#### REQUIRED WORK:
From the records, return each line that has the word "exists" in it.

==== SOURCE DATA

Lemma cms_ingest_denotes evs c ops c' :
  cms_denotes c ops → cms_ingest evs c = (Ok (), c') →
  cms_denotes c' (ops ++ as_ops evs) ∧
  cms_width c' = cms_width c ∧ cms_depth c' = cms_depth c ∧
  cms_seeds c' = cms_seeds c.
Proof.
  revert c ops. induction evs as [|[item n] evs IH]; intros c ops D H.
  { injection H as <-. by rewrite app_nil_r. }
  apply mbind_ok in H as ([] & c1 & H1 & H2).
  rewrite (cms_add_run c (den_wf _ _ D)) in H1.
  destruct (n <=? 0) eqn:Hn; [done|].
  destruct (MAX_INT64 <? n); [done|].
  destruct (MAX_INT64 - n <? cms_total c) eqn:Ht; [done|].
  injection H1 as <-.
  destruct (IH (cms_added c (cms_key item) n) (ops ++ [(cms_key item, n)]))
    as [D' Hdims]; [apply cms_added_denotes; [lia|lia|done]|done|].
  split; [|done]. rewrite <- app_assoc in D'. exact D'.
Qed.

(** ** Estimates *)

Definition list_min (l : list Z) : option Z :=
  foldl (λ acc v, Some (match acc with None => v | Some a => Z.min a v end))
    None l.

Lemma foldl_min_some l a :
  ∃ m, foldl (λ acc v, Some (match acc with None => v | Some a => Z.min a v end))
         (Some a) l = Some m ∧
       m ≤ a ∧ (∀ v, v ∈ l → m ≤ v) ∧ (m = a ∨ m ∈ l).
Proof.
  revert a. induction l as [|x l IH]; intros a; simpl.
  - exists a. repeat split; [lia| |by left]. intros v H. by apply elem_of_nil in H.
  - destruct (IH (Z.min a x)) as (m & -> & Ha & Hl & Hm). exists m.
    repeat split; [lia| |].
    + intros v [->|Hv]%elem_of_cons; [lia|auto].
    + destruct Hm as [->|]; [|right; by right].
      destruct (Z.min_spec a x) as [[_ ->]|[_ ->]]; [by left|right; by left].
Qed.

Lemma list_min_spec l :
  l ≠ [] → ∃ m, list_min l = Some m ∧ m ∈ l ∧ ∀ v, v ∈ l → m ≤ v.
Proof.
  destruct l as [|x l]; [done|]. intros _.
  destruct (foldl_min_some l x) as (m & Hm & Hx & Hl & Hin).
  exists m. split; [exact Hm|]. split.
  - destruct Hin as [->|]; [by left|by right].
  - intros v [->|Hv]%elem_of_cons; auto.
Qed.

Lemma res_fold_ok {A B} (f : B → A → res B) (g : B → A → B) l acc :
  (∀ b a, a ∈ l → f b a = Ok (g b a)) → res_fold f l acc = Ok (foldl g acc l).
Proof.
  revert acc. induction l as [|a l IH]; intros acc H; [done|]. simpl.
  rewrite (H acc a) by left. simpl. apply IH. intros b x Hx. apply H. by right.
Qed.

Lemma foldl_fmap' {A B C} (f : B → C → B) (g : A → C) l acc :
  foldl f acc (g <$> l) = foldl (λ b a, f b (g a)) acc l.
Proof. revert acc. induction l; intros; simpl; auto. Qed.

(** [estimate] of a sketch is the least of the cells of the item's columns,
    each of which is the weight of the events that share it. *)
Lemma cms_estimate_denotes c ops item :
  cms_denotes c ops →
  ∃ m, cms_estimate c item = Ok m ∧
    list_min ((λ seed, cell_weight c seed (col_of c (cms_key item) seed) ops)
      <$> cms_seeds c) = Some m.
Proof.
  intros D. pose proof (den_wf _ _ D) as W. unfold cms_estimate.
  set (w := λ seed, cell_weight c seed (col_of c (cms_key item) seed) ops).
  assert (cms_seeds c =
    (λ i, default 0 (cms_seeds c !! Z.to_nat i)) <$> py_range (cms_depth c)) as Hs.
  { apply list_eq. intros i. rewrite list_lookup_fmap.
    destruct (py_range (cms_depth c) !! i) as [x|] eqn:E; simpl.
    - apply py_range_lookup in E as [-> E]. rewrite Nat2Z.id.
      destruct (cms_seeds c !! i) eqn:Es; [done|].
      apply lookup_ge_None in Es. rewrite (wf_seeds c W), splitmix_seq_length in Es.
      lia.
    - apply lookup_ge_None in E. unfold py_range in E. rewrite length_seqZ in E.
      apply lookup_ge_None. rewrite (wf_seeds c W), splitmix_seq_length. lia. }
  rewrite (res_fold_ok _ (λ acc i,
    Some (match acc with
          | None => w (default 0 (cms_seeds c !! Z.to_nat i))
          | Some a => Z.min a (w (default 0 (cms_seeds c !! Z.to_nat i))) end))).
  - destruct (list_min_spec (w <$> cms_seeds c)) as (m & Hm & _).
    { rewrite Hs. intros H%fmap_nil_inv%fmap_nil_inv. pose proof (wf_depth c W).
      apply (f_equal length) in H. unfold py_range in H.
      rewrite length_seqZ in H. simpl in H. lia. }
    exists m. split; [|done]. simpl. unfold list_min in Hm.
    rewrite Hs, <- list_fmap_compose, foldl_fmap' in Hm.
    unfold compose in Hm. by rewrite Hm.
  - intros acc i Hi%elem_of_py_range.
    destruct (lookup_lt_is_Some_2 (cms_seeds c) (Z.to_nat i)) as [seed Hsd].
    { rewrite (wf_seeds c W), splitmix_seq_length. lia. }
    destruct (lookup_lt_is_Some_2 (cms_table c) (Z.to_nat i)) as [row Hr].
    { pose proof (wf_rows c W). lia. }
    unfold cms_column. rewrite (py_index_lookup _ i seed) by (lia || done). simpl.
    destruct (cms_cell_ok c W (cms_key item) _ seed row Hr) as (v & Hv & Hc & _).
    unfold col_of in Hc. rewrite !Z2Nat.id in Hc; [|apply Z.mod_pos_bound, W|lia].
    rewrite Hc, Hsd. simpl. unfold w.
    by rewrite (den_cells _ _ D _ _ _ Hr Hsd _ _ Hv).
Qed.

========

#### SOLUTION FOR THIS TASK:
  - exists a. repeat split; [lia| |by left]. intros v H. by apply elem_of_nil in H.
  - destruct (IH (Z.min a x)) as (m & -> & Ha & Hl & Hm). exists m.
  exists m. split; [exact Hm|]. split.
    exists m. split; [|done]. simpl. unfold list_min in Hm.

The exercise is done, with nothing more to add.